### Data for review
(** Splits an operation into the accesses it is made of. *)
Ltac eff_tac := repeat first
  [ assumption
  | exact I
  | match goal with
    | |- eff_o _ _ (obind (stripe _ _) _) => apply eff_stripe; intros ?
    | |- eff_o _ _ (list_del_init _ _ _) => apply eff_list_del
    | |- eff_o _ _ (list_add_tail _ _ _ _) => apply eff_list_add
    end
  | match goal with
    | |- eff_o _ _ (if ?b then _ else _) => destruct b
    | |- eff_o _ _ (match ?x with _ => _ end) => destruct x
    | |- eff_o ?u _ (obind _ _) => apply (eff_bind u u); [|intros ? ?]
    | |- eff_o _ _ (Next _) => cbn [eff_o]
    | |- eff _ _ (if ?b then _ else _) => destruct b
    | |- eff _ _ (match ?x with _ => _ end) => destruct x
    | |- eff _ _ (upd_stripe _ _ _) => apply eff_upd; [done|]
    | |- eff ?u ?st (add_active _ ?s) => change (eff u st s)
    | |- eff ?u ?st (add_preread _ ?s) => change (eff u st s)
    | |- eff ?u ?st (add_r5c_cached _ _ ?s) => change (eff u st s)
    | |- eff ?u ?st (add_r5c_flushing _ _ ?s) => change (eff u st s)
    | |- eff ?u ?st (add_stripes_cnt _ _ ?s) => change (eff u st s)
    | |- eff ?u ?st (add_empty_nr _ ?s) => change (eff u st s)
    | |- eff ?u ?st (with_device_lock _ ?s) => change (eff u st s)
    | |- eff ?u ?st (with_lists _ ?s) => change (eff u st s)
    | |- eff ?u ?st (with_other _ ?s) => change (eff u st s)
    | |- eff ?u ?st (with_working _ ?s) => change (eff u st s)
    | |- eff ?u ?st (with_released _ ?s) => change (eff u st s)
    | |- eff ?u ?st (lock_hash _ _ ?s) => change (eff u st s)
    | |- eff ?u ?st (unlock_hash _ ?s) => change (eff u st s)
    | |- eff ?u ?st (go _ _ ?s) => change (eff u st s)
    | H : eff ?u ?st ?s |- eff ?u ?st _ => exact H
    end ].

Section Refines.
Context (conf : config).

Lemma eff_wakeup u st st1 t x : eff u st st1 -> eff_o u st (raid5_wakeup_stripe_thread conf t x st1).
Proof. intros H. unfold raid5_wakeup_stripe_thread. eff_tac. Qed.

Lemma eff_do_release u st st1 t x temp : eff u st st1 -> eff_o u st (do_release_stripe conf t x temp st1).
Proof.
  intros H. unfold do_release_stripe. apply eff_stripe. intros s. eff_tac.
  - unfold release_write_out, r5c_make_stripe_write_out. eff_tac.
  - unfold release_handle. eff_tac. apply eff_wakeup. eff_tac.
  - unfold release_idle. eff_tac.
Qed.

Lemma eff_moved u st st1 f ids : (forall s, key_of (f s) = key_of s) -> eff u st st1 ->
  eff u st (with_stripes (fold_left (fun m sh => alter f sh m) ids (stripes st1)) st1).
Proof.
  intros Hf. revert st1. induction ids as [|x ids IH]; intros st1 H; [exact H|]. exact (IH _ (eff_upd u st st1 x f Hf H)).
Qed.

Lemma eff_splice u st st1 t src h : eff u st st1 -> eff_o u st (splice_inactive t src h st1).
Proof.
  intros H. unfold splice_inactive. destruct (is_empty (lists st1 src)); [done|]. destruct (hash_locks st1 h); [done|].
  cbn zeta. destruct (_ || _); [done|]. cbn [eff_o]. set (st2 := if is_empty _ then _ else _).
  assert (eff u st st2) as H2 by (unfold st2; by destruct (is_empty _)).
  apply (eff_moved u st st2 (fun s => set_lru (Some (inactive_list h)) (set_bit STRIPE_ON_INACTIVE_LIST s)) (lists (lock_hash t h st1) src)); done.
Qed.

Lemma eff_delayed u st t ids : forall st1, eff u st st1 -> eff_o u st (activate_delayed_loop conf t ids st1).
Proof. induction ids as [|x ids IH]; intros st1 H; cbn [activate_delayed_loop]; [exact H|]. eff_tac; [apply eff_wakeup; eff_tac|by apply IH]. Qed.

Lemma eff_locked st t k : eff_o (users st) st (locked_step t k st).
Proof. pose proof (eff_refl st) as H. unfold locked_step. destruct k as [|[|x todo]| |h]; eff_tac. Qed.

### Work order
Only a number is wanted here: how many lines of the records above contain "induction".

### Answer for this exercise
2